There is no happy fourth option, where “moderate rebels” steeped in the U.S. Constitution install a liberal democracy in Syria via New England town meetings. At the urging of neoconservatives like John McCain and Lindsey Graham, we tried that in Iraq and Afghanistan. Trillions of dollars and thousands of dead or disabled U.S. soldiers later, we learned: You can’t grow that orchid in the desert.

The goal: a decentralized Syria that allows ethnic and religious minorities to live in peace.

A Decent Outcome in Syria Is Possible

But there is a non-horrible option — which isn’t always true in the Middle East. Thanks to the courage and hard work of Christians and Kurds, moderate Sunni Arabs and brave Yazidis, there already is a potential safe zone in Syria. In fact, it’s larger than Lebanon. It’s called the Federation of Northern Syria, and The Stream has reported on it extensively. Its soldiers work with American advisors, and it already gets some (not enough) U.S. military aid.

Thanks to the courage and hard work of Christians and Kurds, moderate Sunni Arabs and brave Yazidis, there already is a safe zone in Syria. In fact, it’s larger than Lebanon: The Federation of Northern Syria.

It’s organized in Swiss-style cantons, with decentralized power and complete religious freedom. Women serve in its parliament. Its leaders have pleaded with President Trump to designate it the first “safe zone” in Syria. It deserves the title, since within its borders Sunni Arabs, Kurds, Christians and Yazidis live side-by-side in peace. They cooperate. Nowhere in that tortured country, or in most of the Middle East, can you say the same.

This mini-state should be the model for a Syria reborn. The Russians can pressure Assad to step aside and go into exile, allowing another Alawite to take control of the region now held by Syria’s government. The Islamist rebels would probably keep the region they already run. The regions reconquered from ISIS should be divided along religious and ethnic lines, and granted local governance. Slowly, in fits and starts, a Swiss-style decentralized Syria could emerge from the smoking rubble.
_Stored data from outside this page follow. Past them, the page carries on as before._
Lemma rinv_step s ts first n sn tsn d b b' s1 :
  rinv s ts first n sn tsn -> ts !! n = Some (d, b) -> pruned sn s1 d b b' (root_base n) first ->
  par_ok s1 -> failed s1 = false -> room sn - zlen (tree_blocks s d b) <= room s1 ->
  rinv s ts first (Datatypes.S n) s1 (<[n := (d, b')]> tsn).
Proof.
  intros [R1 R2 R3 R4 R5 R6 R7] Hn G P1 F1 Rm. destruct (R5 n d b ltac:(lia) Hn) as [Hn' Et].
  pose proof (lookup_lt_Some _ _ _ Hn') as Hlt.
  destruct (forest_prune 0 sn s1 tsn n d b b' _ first (fp_ok _ _ _ _ _ R1) Hn' G) as [F2 F3].
  split; [by apply (fpruned_trans 0 s sn s1 _ tsn)|done|done|rewrite (trees_size_succ s ts n d b Hn); lia| | |].
  - intros j d' q Hj Hq. destruct (R5 j d' q ltac:(lia) Hq) as [Hq' Eq]. rewrite list_lookup_insert_ne by lia. split; [done|].
    destruct (F3 j d' q ltac:(lia) Hq') as [-> _]. done.
  - intros j d' q sl Hq V. destruct (decide (j = n)) as [->|Hne].
    + rewrite Hn in Hq. injection Hq as <- <-. exists b'. rewrite list_lookup_insert_eq by done. split; [done|].
      rewrite (pr_get _ _ _ _ _ _ _ G sl V). destruct (R6 n d b sl Hn V) as (b2 & Hb2 & E). rewrite Hn' in Hb2. injection Hb2 as <-.
      rewrite bool_decide_false in E by lia. cbn [andb] in E. rewrite bool_decide_true by lia. cbn [andb]. rewrite E.
      by destruct (_ <? first).
    + destruct (R6 j d' q sl Hq V) as (q' & Hq' & E). exists q'. rewrite list_lookup_insert_ne by done. split; [done|].
      destruct (F3 j d' q' Hne Hq') as [_ ->]; [|done]. rewrite E.
      by rewrite (bool_decide_ext (j < n)%nat (j < Datatypes.S n)%nat) by lia.
  - intros j d' q Hj Hle Hq. destruct (decide (j = n)) as [->|Hne].
    + rewrite Hn in Hq. injection Hq as <- <-. rewrite list_lookup_insert_eq by done. by rewrite (pr_gone _ _ _ _ _ _ _ G Hle).
    + rewrite list_lookup_insert_ne by done. apply (R7 j d' q); [lia|done|done].
Qed.

(** Roots wholly below the truncation point. *)
Lemma rinv_start s ts first n :
  forest_ok s ts -> par_ok s -> failed s = false ->
  (forall j d b, (j < n)%nat -> ts !! j = Some (d, b) -> root_base j + span d <= first) ->
  rinv s ts first n s ts.
Proof.
  intros FO Par Hf H. split; [by apply fpruned_refl|done|done| |done| |].
  - pose proof (zlen_nonneg (forest s (take n ts))). unfold trees_size. lia.
  - intros j d b sl Hj V. exists b. split; [done|]. case_bool_decide as E; [|done]. cbn [andb].
    pose proof (index_bound d sl V). specialize (H j d b E Hj). destruct (Z.ltb_spec (root_base j + index sl) first); [done|lia].
  - intros j d b Hj Hle Hq. pose proof (H j d b Hj Hq). pose proof (span_pos d). lia.
Qed.

(** ** A list of blocks given back *)

Lemma free_list l ino : forall s, failed s = false ->
  let s' := foldl (fun s b => bfree s b ino) s l in
  failed s' = false /\ (par_ok s -> par_ok s') /\ room s <= room s' /\
  (forall x, allocated s' x <-> allocated s x /\ x ∉ l) /\ (forall x, allocated s x -> x ∉ l -> keeps s s' x).
Proof.
  induction l as [|b l IH]; intros s Hf; cbn [foldl].
  - split_and!; [done|done|lia|intros x; rewrite elem_of_nil; tauto|intros x A _; split_and!; done].
  - destruct (bfree_freed s b ino) as [F1 F2 F3 F4 F5 F6]. specialize (F1 Hf).
    destruct (IH (bfree s b ino) ltac:(by rewrite F6)) as (I1 & I2 & I3 & I4 & I5). split_and!; [done|tauto|lia| |].
    + intros x. rewrite I4, F1, elem_of_cons. tauto.
    + intros x A Hx. rewrite elem_of_cons in Hx. assert (x <> b /\ x ∉ l) as [N1 N2] by tauto.
      apply (keeps_trans s (bfree s b ino)); [|apply I5; [by apply F1|done]].
      split_and!; [by apply F1|by apply F2|apply F3].
Qed.

(** ** The single indirect block *)

(** Slots [a ..] taken out of the page, with the pointers they held. *)
Record cleared (s : S) (b : Z) (p : list Z) (a n : Z) (sn : S) (pn : list Z) (doomed : list Z) : Prop := {
  cl_read : bread sn b = Some pn;
  cl_len : zlen pn = 4096;
  cl_bytes : bytes pn;
  cl_alloc : forall x, allocated sn x <-> allocated s x;
  cl_keep : forall x, allocated s x -> x <> b -> keeps s sn x;
  cl_par : par_ok s -> par_ok sn;
  cl_failed : failed sn = failed s;
  cl_room : room s <= room sn;
  cl_ptr : forall k, 0 <= k < 512 -> ptr pn k = if bool_decide (a <= k < n) then 0 else ptr p k;
  cl_doomed : forall x, x ∈ doomed <-> x <> 0 /\ exists k, a <= k < n /\ ptr p k = x }.

Lemma clear_range s b p a :
  allocated s b -> bread s b = Some p -> zlen p = 4096 -> bytes p -> 0 <= a ->
  exists sn pn doomed,
    foldl (fun '(s, doomed) j =>
      let x := ptr (held s b) j in if x =? 0 then (s, doomed) else (clear_slot s b j, doomed ++ [x]))
      (s, []) (seqZ a (512 - a)) = (sn, doomed) /\ cleared s b p a (Z.max a 512) sn pn doomed.
Proof.
  intros A Hp Zp Bp Ha.
  set (P := fun n (st : S * list Z) => exists pn, cleared s b p a n (fst st) pn (snd st)).
  assert (H0 : P a (s, [])).
  { exists p. split; [done|done|done|done|intros x Hx _; split_and!; done|done|done|done| |].
    - intros k Hk. by rewrite bool_decide_false by lia.
    - intros x. cbn [snd]. rewrite elem_of_nil. split; [done|]. intros (_ & k & Hk & _). lia. }
  assert (G : P (Z.max a 512) (foldl (fun '(s, doomed) j =>
      let x := ptr (held s b) j in if x =? 0 then (s, doomed) else (clear_slot s b j, doomed ++ [x])) (s, []) (seqZ a (512 - a)))).
  { destruct (decide (512 <= a)) as [Hge|Hlt].
    - replace (Z.max a 512) with a by lia. assert (E : seqZ a (512 - a) = []) by (unfold seqZ; replace (Z.to_nat (512 - a)) with 0%nat by lia; done).
      rewrite E. exact H0.
    - replace (Z.max a 512) with (a + (512 - a)) by lia. apply (foldl_seqZ_ind P); [lia|exact H0|].
      intros n [sn doomed] Hn (pn & C). cbn [fst snd] in C. destruct C as [C1 C2 C3 C4 C5 C6 C7 C8 C9 C10].
      assert (Hh : held sn b = pn) by (unfold held; by rewrite C1).
      assert (En : ptr pn n = ptr p n) by (rewrite C9 by lia; by rewrite bool_decide_false by lia).
      cbv zeta. rewrite Hh, En. destruct (Z.eqb_spec (ptr p n) 0) as [E0|E0].
      + exists pn. cbn [fst snd]. split; [done..| |].
        * intros k Hk. rewrite C9 by done. destruct (decide (k = n)) as [->|]; [|repeat case_bool_decide; lia || done].
          rewrite E0. by repeat case_bool_decide.
        * intros x. rewrite C10. split; intros (Hx & k & Hk & E); (split; [done|]); [exists k; split; [lia|done]|].
          exists k. split; [|done]. destruct (decide (k = n)) as [->|]; [congruence|lia].
      + destruct (clear_slot_spec sn b pn n) as (S1 & S2 & S3 & S4 & S5 & S6 & S7 & S8); [by apply C4|done|done|done|lia|].
        exists (put_le64 pn (8 * n) 0). cbn [fst snd].
        split; [done|done|done|intros x; by rewrite S4| |tauto|by rewrite S7|lia| |].
        * intros x Hx Hne. apply (keeps_trans s sn); [by apply C5|]. apply S5; [by apply C4|done].
        * intros k Hk. rewrite ptr_put by lia. case_decide; [by rewrite bool_decide_true by lia|]. rewrite C9 by done.
          repeat case_bool_decide; lia || done.
        * intros x. rewrite elem_of_app, C10, list_elem_of_singleton. split.
          -- intros [(Hx & k & Hk & E)|Ex]; [|subst x]; (split; [done|]); [exists k; split; [lia|done]|exists n; split; [lia|done]].
          -- intros (Hx & k & Hk & E). destruct (decide (k = n)) as [->|]; [by right|left]. split; [done|]. exists k. split; [lia|done]. }
  destruct G as (pn & C). destruct (foldl _ _ _) as [sn doomed]. by exists sn, pn, doomed.
Qed.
Turkey Threatens American Troops With Missile Attacks

Who threatens such a solution? The Turks. Tayyip Erdogan, their president, has just managed a massive constitutional putsch, granting himself sweeping new powers. He has imprisoned thousands of journalists. Erdogan blackmails the European Union for concessions with the threat of dumping two million more Syrian migrants across its border. He bullies European governments like Holland’s, trying to exert control over Turkish émigrés living there. Most recently he has called on all Turks in Europe to have five or more children per family, to outbreed the Christian natives.

And Erdogan is obsessed with crushing any hope of Kurdish autonomy, even in Syria. He fears it will stoke the hopes of the Kurds he represses in Turkey. Last week he even attacked the U.S.-allied Federation of Northern Syria. It took the U.S. moving its troops to the border to protect the Syrian Christians and Kurds whom Turkey was threatening.

What’s Turkey’s response? To threaten America. Erdogan’s close aide İlnur Çevik has warned the U.S. that Turkey might fire missiles at U.S. troops. So Turkey is contemplating an act of war against the United States of America. A civil war within NATO. That’s what we’re dealing with in this regime.

Turkey Is the Spoiler in Syria

The U.S. must see that Turkey, not Russia, is the spoiler in Syria. It is Turkish hunger for conquest and control of Kurds in Syria that is the biggest obstacle to peace. The Trump administration, along with Russia, should rebuke Turkey’s threats. It should designate the Federation of Northern Syria as the first “safe zone” where civilians will be protected. A no-fly zone that keeps out both Erdogan’s and Assad’s air force would be an excellent start.

But it can’t end there. The tortured people of Syria deserve an alternative to failed socialist nationalism and totalitarian Islamist regimes. Localism and liberty saved Switzerland from tearing itself apart, and allowed the fledgling United States to grow and thrive. They could do the same in Syria. Let’s pray that the U.S. and Russia give peace a chance.